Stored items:
--------------------------------
Definition context_new (config : Node) (bs : Batches) : option Context :=
  match decode_secret config, decode_public_keys config (λ r, negb (r =? Config.id config)%N) with
  | Some sk, Some pks =>
      let f := Config.num_faults config in
      let n := Config.num_nodes config in
      Some {|
      num_nodes := n;
      num_faults := f;
      myid := Config.id config;
      pub_key_map := pks;
      my_secret_key := sk;
      consensus_net := net_new;
      broadcast_peers := broadcast_list config;
      batches := bs;
      pending_batches := [];
      to_batcher := [];
      to_router := [];
      storage := add_delivered_block GENESIS_BLOCK storage_new;
      vote_chain := ∅;
      round_leader := as_u16 (sub64 f 1);
      last_f_leaders := foldl (λ l i, linked_insert (as_u16 (N.of_nat i)) l) []
                          (seq 0 (N.to_nat f));
      eligible_leaders := (λ i, as_u16 (N.of_nat i)) <$>
                            seq (N.to_nat f) (N.to_nat n - N.to_nat f);
      view_leader := 0;
      view := 0;
      round := 1;
      last_seen_block := GENESIS_BLOCK;
      last_voted_block := GENESIS_BLOCK;
      req_ctr := 0;
      payload_len := wrap64 (Config.payload_size config * Config.block_size config);
      block_size := Config.block_size config;
      bench_committed_tx_count := 0;
      bench_emit_window_secs := N.max (Config.bench_emit_window_secs config) 1;
      bench_metrics_node := Config.bench_metrics_node config;
      vote_waiting := ∅;
      vote_ready := ∅;
      block_processing_waiting := [];
      response_waiting := [];
      metrics := metrics_new;
      other_buf := [];
      block_parent_waiting := ∅;
      undelivered_blocks := ∅ |}
  | _, _ => None
  end.

(** `usize::from_be_bytes`. *)
Definition from_be_bytes (bs : bytes) : N := foldl (λ acc b, acc * 256 + b)%N 0%N bs.

(** The leader of the next round and its index among the eligible ones;
    [None] is the panic of `% 0` or of an index out of range. *)
Definition compute_next_round_leader (cx : Context) : option (Replica * nat) :=
  let data := to_be_bytes (round cx + 1) in
  let h := do_hash data in
  let n := N.of_nat (length (eligible_leaders cx)) in
  if (n =? 0)%N then None
  else let idx := N.to_nat (from_be_bytes (drop 24 (hash_as_ref h)) mod n) in
       match eligible_leaders cx !! idx with
       | Some l => Some (l, idx)
       | None => None
       end.

Definition next_round_leader : M Context Replica :=
  let! cx := get in
  let! r := unwrap "attempt to calculate the remainder with a divisor of zero"
              (compute_next_round_leader cx) in
  ret r.1.

Definition gc_handlers (cx : Context) : Context := cx <| consensus_net ::= net_gc |>.
Definition signal (m : BatcherConsensusMsg Transaction) (cx : Context) : Context :=
  cx <| to_batcher ::= λ l, l ++ [m] |>.

Definition update_round : M Context unit :=
  modify (λ cx, cx <| metrics ::= record_round_advance |>);;;
  let! cx := get in
  let! r := unwrap "attempt to calculate the remainder with a divisor of zero"
              (compute_next_round_leader cx) in
  let '(new_leader, idx) := r in
  modify (λ cx, cx <| round_leader := new_leader |> <| round ::= N.succ |>);;;
  let! eligible_again := unwrap "called `Option::unwrap()` on a `None` value"
                           (head (last_f_leaders cx)) in
  modify (λ cx, cx <| last_f_leaders ::= tail |>
                   <| last_f_leaders ::= linked_insert new_leader |>
                   <| eligible_leaders ::= insert idx eligible_again |>);;;
  modify gc_handlers.

Definition announce_height_to_batcher : M Context unit := modify (λ cx,
  let next_height := add64 (get_height (last_seen_block cx)) 1 in
  signal (NewRound (view_leader cx) next_height) cx).

Definition persist_batch (h : Hash) (batch : Batch) : M Context unit :=
  modify (λ cx, cx <| batches ::= batches_persist h batch |>).
Definition read_batch (h : Hash) : M Context (option Batch) := λ cx,
  let '(r, bs) := batches_read h (batches cx) in Done r (cx <| batches := bs |>).

(** ** node/comms.rs *)
Definition send (to : Replica) (msg : ProtocolMsg) : M Context unit := modify (λ cx,
  if (to =? myid cx)%N then cx
  else cx <| consensus_net ::= net_send (round cx) to msg |>).
Definition multicast (msg : ProtocolMsg) : M Context unit := modify (λ cx,
  cx <| consensus_net ::= net_broadcast (round cx) (broadcast_peers cx) msg |>).

(** ** node/commit.rs *)
Definition commit_blocks (h : Hash) : M Context (list Block) := λ cx,
  match commit_walk (commit_fuel (storage cx)) (storage cx) h [] with
  | Done newly s => Done newly (cx <| storage := s |>)
  | Panicked w => Panicked w
  | OutOfFuel => OutOfFuel
  end.

Definition announce_commit (block : Block) : M Context unit :=
  let! o := read_batch (batch_hash (body (blk block))) in
  match o with
  | None => ret tt
  | Some batch =>
      modify (λ cx, cx <| bench_committed_tx_count ::=
                            λ n, sat_add64 n (N.of_nat (length (payload batch))) |>);;;
      modify (signal (Committed batch (height (header (blk block)))));;;
      modify (λ cx, cx <| to_router ::= λ l, l ++ [batch] |>)
  end.

(** Only called with `round > num_faults`. *)
Definition do_commit : M Context unit :=
  let! cx := get in
  let commit_round := (round cx - num_faults cx)%N in
  let! v := unwrap "called `Option::unwrap()` on a `None` value"
              (vote_chain cx !! commit_round) in
  let! newly_committed := commit_blocks (v_hash v) in
  for_each (reverse newly_committed) announce_commit.

(** ** node/round_vote.rs *)
Definition on_receive_round_vote (v : UCRVote) : M Context unit :=
  let! cx := get in
  if negb (view cx =? v_view v)%N then ret tt
  else
    let! bad := (if (myid cx =? round_leader cx)%N then ret false
                 else let! pk := unwrap "no entry found for key"
                                   (pub_key_map cx !! round_leader cx) in
                      ret (negb (ucr_check_sig v pk))) in
    if bad then ret tt
    else
      modify (λ cx, cx <| vote_chain ::= insert (v_round v) v |>);;;
      (if (num_faults cx <? round cx)%N then do_commit else ret tt);;;
      let! cx := get in
      let! last_voted := unwrap "Obtained a vote for an unknown hash"
                           (delivered_block_from_hash (storage cx) (v_hash v)) in
      modify (λ cx, cx <| last_voted_block := last_voted |>);;;
      let! next := next_round_leader in
      send next (Relay (myid cx) v);;;
      update_round.

Definition request_and_wait (from : Replica) (v : UCRVote) : M Context unit :=
  let! cx := get in
  send from (Request (myid cx) (req_ctr cx) (v_hash v));;;
  modify (λ cx, cx <| vote_waiting ::= insert (v_hash v) v |>).

Definition try_receive_round_vote (from : Replica) (v : UCRVote) : M Context unit :=
  let! cx := get in
  if (v_round v <? round cx)%N then ret tt
  else if (round cx <? v_round v)%N then
    if is_delivered_by_hash (storage cx) (v_hash v)
    then modify (λ cx, cx <| vote_ready ::= insert (v_round v) v |>)
    else request_and_wait from v
  else if negb (is_delivered_by_hash (storage cx) (v_hash v))
  then request_and_wait from v
  else on_receive_round_vote v.

Definition do_round_vote : M Context unit :=
  modify (λ cx, cx <| metrics ::= record_vote |>);;;
  let! cx := get in
  let v := ucr_new in
  let v := {| v_hash := get_hash (last_seen_block cx); v_round := round cx;
              v_view := view cx; v_vote := v_vote v |} in
  let! a := unwrap "Failed to sign a ucr message" (sk_sign (my_secret_key cx) (ucr_digest v)) in
  let v := {| v_hash := v_hash v; v_round := v_round v; v_view := v_view v;
              v_vote := {| auth := a; origin := myid cx |} |} in
  multicast (MUCRVote v);;;
  on_receive_round_vote v.

Definition try_round_vote : M Context unit :=
  let! cx := get in
  if negb (myid cx =? round_leader cx)%N then ret tt
  else if (get_height (last_seen_block cx) <=? get_height (last_voted_block cx))%N then ret tt
  else do_round_vote.

(** ** node/coordinator.rs *)
Definition check_batch_hash (b : Block) (batch : Batch) : bool :=
  bool_decide (hash batch = batch_hash (body (blk b))).

(** Index a block; [true] if it is a new highest one. *)
Definition index_block (b : Block) : M Context bool :=
  modify (λ cx, cx <| storage ::= add_delivered_block b |>);;;
  let! cx := get in
  if (get_height (last_seen_block cx) <? get_height b)%N
  then modify (λ cx, cx <| last_seen_block := b |>);;; ret true
  else ret false.

Definition ready_waiting_vote (h : Hash) : M Context unit := modify (λ cx,
  match vote_waiting cx !! h with
  | Some v => cx <| vote_waiting ::= delete h |> <| vote_ready ::= insert (v_round v) v |>
  | None => cx
  end).

(** `while let Some(child) = cx.block_parent_waiting.remove(&b_hash)`. *)
Fixpoint deliver_children (fuel : nat) (h : Hash) (advanced : bool) : M Context bool :=
  match fuel with
  | O => λ _, OutOfFuel
  | S fuel' =>
      let! cx := get in
      match block_parent_waiting cx !! h with
      | None => ret advanced
      | Some child =>
          modify (λ cx, cx <| block_parent_waiting ::= delete h |>);;;
          let! adv := match undelivered_blocks cx !! child with
                      | Some b =>
                          modify (λ cx, cx <| undelivered_blocks ::= delete child |>);;;
                          index_block b
                      | None => ret false
                      end in
          ready_waiting_vote child;;;
          deliver_children fuel' child (advanced || adv)
      end
  end.

Definition do_delivery (b : Block) : M Context unit :=
  let h := get_hash b in
  let! adv := index_block b in
  modify (λ cx, cx <| undelivered_blocks ::= delete h |>);;;
  ready_waiting_vote h;;;
  let! cx := get in
  let! advanced := deliver_children (S (size (block_parent_waiting cx))) h adv in
  if advanced then announce_height_to_batcher else ret tt.

Definition on_receive_new_block_direct (b : Block) : M Context unit :=
  let! cx := get in
  if is_delivered_by_hash (storage cx) (get_hash b) then ret tt
  else if negb (is_delivered_by_hash (storage cx) (prev (header (blk b)))) then ret tt
  else if negb (view_leader cx =? get_author b)%N || negb (view_leader cx =? origin (sig b))%N
  then ret tt
  else
    let! bad := (if (view_leader cx =? myid cx)%N then ret false
                 else let! pk := unwrap "Must have this node's pubkey"
                                   (pub_key_map cx !! view_leader cx) in
                      ret (negb (block_check_sig b pk))) in
    if bad then ret tt else do_delivery b.
(** C18.  Progress.  Take a node in the state of a good run (its invariant
    holds, its keys work, no blame and no other message is buffered) that is
    sent votes one at a time, each when it is waited for: of the current round
    and view, signed by the round's leader unless that is this node, for a
    block that has been delivered, and with no early vote of that round stored
    already.  Then it accepts every one of them for its round and moves ahead
    at least as many rounds, and every block voted for more than f rounds before
    the round it reaches is committed with all its ancestors.  With at least
    f + 1 votes that includes the first one. *)
Theorem artemis_progress cx v l :
  inv False cx → idle cx → awaited_run (v :: l) cx →
  ∃ cx', run (votes_in (v :: l)) cx = Done tt cx' ∧
    Forall (λ w, vote_chain cx' !! v_round w = Some w) (v :: l) ∧
    (round cx + N.of_nat (S (length l)) ≤ round cx')%N ∧
    (∀ w h, w ∈ v :: l → (v_round w + num_faults cx < round cx')%N →
       ancestor (storage cx') (v_hash w) h → h ∈ committed_blocks_by_hash (storage cx')) ∧
    ((num_faults cx ≤ N.of_nat (length l))%N → (v_round v + num_faults cx < round cx')%N).
Proof.
  intros Hi Hid Hv.
  destruct (wpp_done _ _ _ (votes_in_spec (v :: l) cx Hi Hid Hv)) as ([] & cx' & E & Hi' & He & Hall & Hr).
  exists cx'. split; [done|]. split; [done|]. simpl length in Hr. split; [done|]. split.
  - intros w h Hin Hlt. apply closed_ancestor; [apply (inv_index _ _ Hi')|].
    rw Forall_forall in Hall. apply (ro_lag _ (inv_rounds _ _ Hi') _ _ (Hall _ Hin)).
    by destruct (ext_static _ _ He) as (_ & -> & _).
  - destruct Hv as (_ & [-> _ _] & _). lia.
Qed.

(** A new block whose parent is missing and not yet asked for. *)
Record lacks_parent cx b : Prop := {
  lp_new : is_delivered_by_hash (storage cx) (get_hash b) = false;
  lp_parent : is_delivered_by_hash (storage cx) (prev (header (blk b))) = false;
  lp_waiting : block_parent_waiting cx !! prev (header (blk b)) = None;
}.

(** A block whose parent is missing makes the node ask the sender for
    that very block again, not for its parent. *)
Theorem artemis_requests_the_block_itself cx b (sender : Replica) :
  lacks_parent cx b → sender ≠ myid cx →
  ∃ cx', update_delivery b sender cx = Done tt cx' ∧
    sent (consensus_net cx') = sent (consensus_net cx) ++
      [(sender, Request (myid cx) (req_ctr cx) (get_hash b))] ∧
    undelivered_blocks cx' !! get_hash b = Some b.
Proof.
  intros [Hb Hp Hw] Hs. unfold update_delivery, bind, get. rw Hb. cbv zeta. rw Hp.
  rw bool_decide_eq_false_2; [|rw Hw; apply is_Some_None]. simpl.
  unfold do_request, send, modify, bind, get. simpl.
  case_eq (sender =? myid cx)%N; [intros ?%N.eqb_eq; done|intros _].
  eexists. split; [done|]. simpl. rw net_send_sent lookup_insert_eq. done.
Qed.
End guarantees.

(** ** Examples: three replicas, one faulty; this node is replica 1 *)
Module Examples.
Import Toy ToyFormat ConfigExamples.
#[local] Instance clock : Clock := λ k, (1000000 * (k + 1))%N.

Definition cfg : Node := cfg3 <| Config.id := 1%N |> <| secret_key_bytes := [11%N] |>.
Definition bs0 : Batches := mkBatches (∅ : gmap bytes bytes) ∅.
Definition genesis_cx : Context :=
  mkContext 0 0 0 ∅ 0%N net_new [] bs0 [] [] [] storage_new ∅ 0 [] [] 0 0 0
    GENESIS_BLOCK GENESIS_BLOCK 0 0 0 0 0 0 ∅ ∅ [] [] metrics_new [] ∅ ∅.
Definition cx0 : Context := default genesis_cx (reactor_start cfg bs0).

Lemma start_cx0 : reactor_start cfg bs0 = Some cx0.
Proof. reflexivity. Qed.

Lemma keys_ok r : (r < Config.num_nodes cfg)%N → is_Some (pk_map cfg !! r).
Proof.
  intros Hr. assert (r = 0 ∨ r = 1 ∨ r = 2)%N as [->|[->| ->]] by (simpl in Hr; lia);
    eexists; vm_compute; reflexivity.
Qed.

Lemma cx0_inv : inv False cx0.
Proof.
  eapply art_start_inv; [..|exact start_cx0|]; [vm_compute; reflexivity|vm_compute; by split|].
  right. split; [intros; eexists; reflexivity|exact keys_ok].
Qed.

Definition batch (n : N) : CachedBatch Transaction :=
  (hash_get_or_init (batch_new [new_dummy_tx_keyed 1 n 2])).2.
(** The view leader's block on [parent]. *)
Definition block (parent : Hash) (ht n : N) : Block :=
  let b := Types.with_batch (hash (batch n)) <| header ::= λ h,
             h <| prev := parent |> <| author := 0%N |> <| height := ht |> |> in
  let b := init b in
  mkBlock b (mkVote 0 (10%N :: block_hash b)).
Definition vote (r rd : N) (b : Block) : UCRVote :=
  let v := mkUCRVote (get_hash b) rd 0 (mkVote r []) in
  mkUCRVote (get_hash b) rd 0 (mkVote r ((10 + r)%N :: ucr_digest v)).

Definition b1 : Block := block EMPTY_HASH 1 1.
Definition b2 : Block := block (get_hash b1) 2 2.
Definition ins1 : list input :=
  [Turn (EvMsgs [MUCRVote (vote 0 1 b1); NewBlock b1 (batch 1)])].
Definition ins2 : list input :=
  [Turn (EvMsgs [Response 0 0 (block (get_hash b2) 3 3) (batch 3); NewBlock b2 (batch 2)]);
   Turn EvTick].
Definition state_after (ins : list input) : Context := final cx0 (run ins cx0).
--------------------------------
To do:
Set down, exactly as they stand above, the lines starting with the line with "modify (λ cx, cx <| vote_chain" and going on through the line with "update_round.", and no others.

Answer space:
      modify (λ cx, cx <| vote_chain ::= insert (v_round v) v |>);;;
      (if (num_faults cx <? round cx)%N then do_commit else ret tt);;;
      let! cx := get in
      let! last_voted := unwrap "Obtained a vote for an unknown hash"
                           (delivered_block_from_hash (storage cx) (v_hash v)) in
      modify (λ cx, cx <| last_voted_block := last_voted |>);;;
      let! next := next_round_leader in
      send next (Relay (myid cx) v);;;
      update_round.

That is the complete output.